* [ABOUT THIS EXERCISE]
Only lines with the word "that" are wanted; copy each of them from the listing below.

* [DATA FOR PROCESSING]

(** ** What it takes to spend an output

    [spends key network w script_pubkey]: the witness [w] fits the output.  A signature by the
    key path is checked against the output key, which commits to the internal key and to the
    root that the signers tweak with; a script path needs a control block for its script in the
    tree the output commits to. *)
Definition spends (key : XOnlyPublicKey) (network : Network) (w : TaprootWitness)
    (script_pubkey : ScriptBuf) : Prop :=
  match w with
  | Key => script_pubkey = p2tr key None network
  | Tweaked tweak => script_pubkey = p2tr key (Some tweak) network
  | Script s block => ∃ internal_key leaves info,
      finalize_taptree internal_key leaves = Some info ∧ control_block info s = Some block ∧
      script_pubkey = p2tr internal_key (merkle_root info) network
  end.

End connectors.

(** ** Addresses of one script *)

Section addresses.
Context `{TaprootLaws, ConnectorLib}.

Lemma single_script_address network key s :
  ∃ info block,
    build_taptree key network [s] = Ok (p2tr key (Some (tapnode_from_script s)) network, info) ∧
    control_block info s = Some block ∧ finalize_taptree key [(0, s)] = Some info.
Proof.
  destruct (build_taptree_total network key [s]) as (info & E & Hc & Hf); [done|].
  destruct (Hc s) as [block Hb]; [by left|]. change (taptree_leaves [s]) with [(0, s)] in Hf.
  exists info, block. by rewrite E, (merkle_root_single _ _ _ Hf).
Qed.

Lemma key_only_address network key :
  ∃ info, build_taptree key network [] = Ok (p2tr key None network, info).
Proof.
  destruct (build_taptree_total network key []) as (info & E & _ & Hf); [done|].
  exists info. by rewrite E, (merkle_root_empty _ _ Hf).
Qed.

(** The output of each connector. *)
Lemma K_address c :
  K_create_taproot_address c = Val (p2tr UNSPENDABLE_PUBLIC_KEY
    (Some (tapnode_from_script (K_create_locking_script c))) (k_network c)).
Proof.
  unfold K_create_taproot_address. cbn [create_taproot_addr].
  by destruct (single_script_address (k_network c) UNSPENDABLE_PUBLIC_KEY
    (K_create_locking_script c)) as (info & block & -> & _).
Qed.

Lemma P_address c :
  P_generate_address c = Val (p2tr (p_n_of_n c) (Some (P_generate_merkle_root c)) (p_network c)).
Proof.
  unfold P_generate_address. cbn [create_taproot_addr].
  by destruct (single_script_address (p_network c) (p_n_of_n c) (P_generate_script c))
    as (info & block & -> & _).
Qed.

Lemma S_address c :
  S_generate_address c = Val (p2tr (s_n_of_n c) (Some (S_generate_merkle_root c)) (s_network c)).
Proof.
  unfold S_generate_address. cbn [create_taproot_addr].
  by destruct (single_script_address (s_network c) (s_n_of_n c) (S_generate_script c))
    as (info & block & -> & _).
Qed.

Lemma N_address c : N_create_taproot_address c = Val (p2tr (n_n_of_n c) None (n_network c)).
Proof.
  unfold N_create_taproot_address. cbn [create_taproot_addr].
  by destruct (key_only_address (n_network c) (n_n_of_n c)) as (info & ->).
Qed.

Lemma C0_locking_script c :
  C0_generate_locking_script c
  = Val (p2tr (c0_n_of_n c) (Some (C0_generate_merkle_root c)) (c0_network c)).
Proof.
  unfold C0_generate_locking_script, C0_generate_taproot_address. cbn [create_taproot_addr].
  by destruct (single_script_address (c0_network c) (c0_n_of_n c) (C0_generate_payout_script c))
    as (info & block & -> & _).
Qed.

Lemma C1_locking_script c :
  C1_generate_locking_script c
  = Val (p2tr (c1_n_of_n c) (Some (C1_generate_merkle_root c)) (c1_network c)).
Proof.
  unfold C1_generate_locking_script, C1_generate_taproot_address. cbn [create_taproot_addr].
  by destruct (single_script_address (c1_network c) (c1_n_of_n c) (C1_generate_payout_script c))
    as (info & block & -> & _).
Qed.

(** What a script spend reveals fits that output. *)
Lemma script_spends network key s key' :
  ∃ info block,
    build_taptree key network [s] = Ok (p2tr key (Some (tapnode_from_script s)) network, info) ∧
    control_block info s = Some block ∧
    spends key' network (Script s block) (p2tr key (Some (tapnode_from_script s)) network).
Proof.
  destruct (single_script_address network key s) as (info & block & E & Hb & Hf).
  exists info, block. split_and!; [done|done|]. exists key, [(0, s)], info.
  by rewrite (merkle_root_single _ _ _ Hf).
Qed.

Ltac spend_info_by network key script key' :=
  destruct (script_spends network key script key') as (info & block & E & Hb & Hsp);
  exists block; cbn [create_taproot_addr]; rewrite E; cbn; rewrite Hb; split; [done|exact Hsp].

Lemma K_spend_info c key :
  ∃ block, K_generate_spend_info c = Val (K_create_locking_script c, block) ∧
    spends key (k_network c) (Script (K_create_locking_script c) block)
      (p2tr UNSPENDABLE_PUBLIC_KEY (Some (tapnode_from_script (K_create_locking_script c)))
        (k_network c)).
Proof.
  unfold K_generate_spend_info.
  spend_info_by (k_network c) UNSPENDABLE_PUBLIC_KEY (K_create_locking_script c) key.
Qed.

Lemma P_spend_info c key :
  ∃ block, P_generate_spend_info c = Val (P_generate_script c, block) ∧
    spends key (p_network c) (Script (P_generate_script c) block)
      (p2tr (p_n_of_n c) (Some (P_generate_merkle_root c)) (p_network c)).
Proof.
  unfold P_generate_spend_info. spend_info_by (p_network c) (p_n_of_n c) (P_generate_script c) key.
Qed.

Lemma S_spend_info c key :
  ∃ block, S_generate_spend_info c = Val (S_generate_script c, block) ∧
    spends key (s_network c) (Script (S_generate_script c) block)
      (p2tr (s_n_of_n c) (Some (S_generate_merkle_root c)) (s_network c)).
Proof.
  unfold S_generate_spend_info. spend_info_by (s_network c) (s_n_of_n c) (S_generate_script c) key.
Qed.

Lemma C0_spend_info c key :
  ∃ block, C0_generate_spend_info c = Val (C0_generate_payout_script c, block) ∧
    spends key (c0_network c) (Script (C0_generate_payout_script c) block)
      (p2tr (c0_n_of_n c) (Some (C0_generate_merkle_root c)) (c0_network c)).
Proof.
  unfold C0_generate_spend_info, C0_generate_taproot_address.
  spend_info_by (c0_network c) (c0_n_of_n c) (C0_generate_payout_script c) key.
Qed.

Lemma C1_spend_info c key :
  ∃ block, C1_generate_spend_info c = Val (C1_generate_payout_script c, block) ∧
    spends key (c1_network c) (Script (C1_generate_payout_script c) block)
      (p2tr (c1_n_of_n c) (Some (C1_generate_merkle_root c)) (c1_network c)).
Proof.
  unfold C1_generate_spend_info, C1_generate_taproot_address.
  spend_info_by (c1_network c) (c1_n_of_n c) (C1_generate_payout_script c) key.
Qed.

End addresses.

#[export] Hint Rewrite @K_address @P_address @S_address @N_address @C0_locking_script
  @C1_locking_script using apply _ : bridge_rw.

* [ANSWER TO THIS PROBLEM]
    root that the signers tweak with; a script path needs a control block for its script in the
(** What a script spend reveals fits that output. *)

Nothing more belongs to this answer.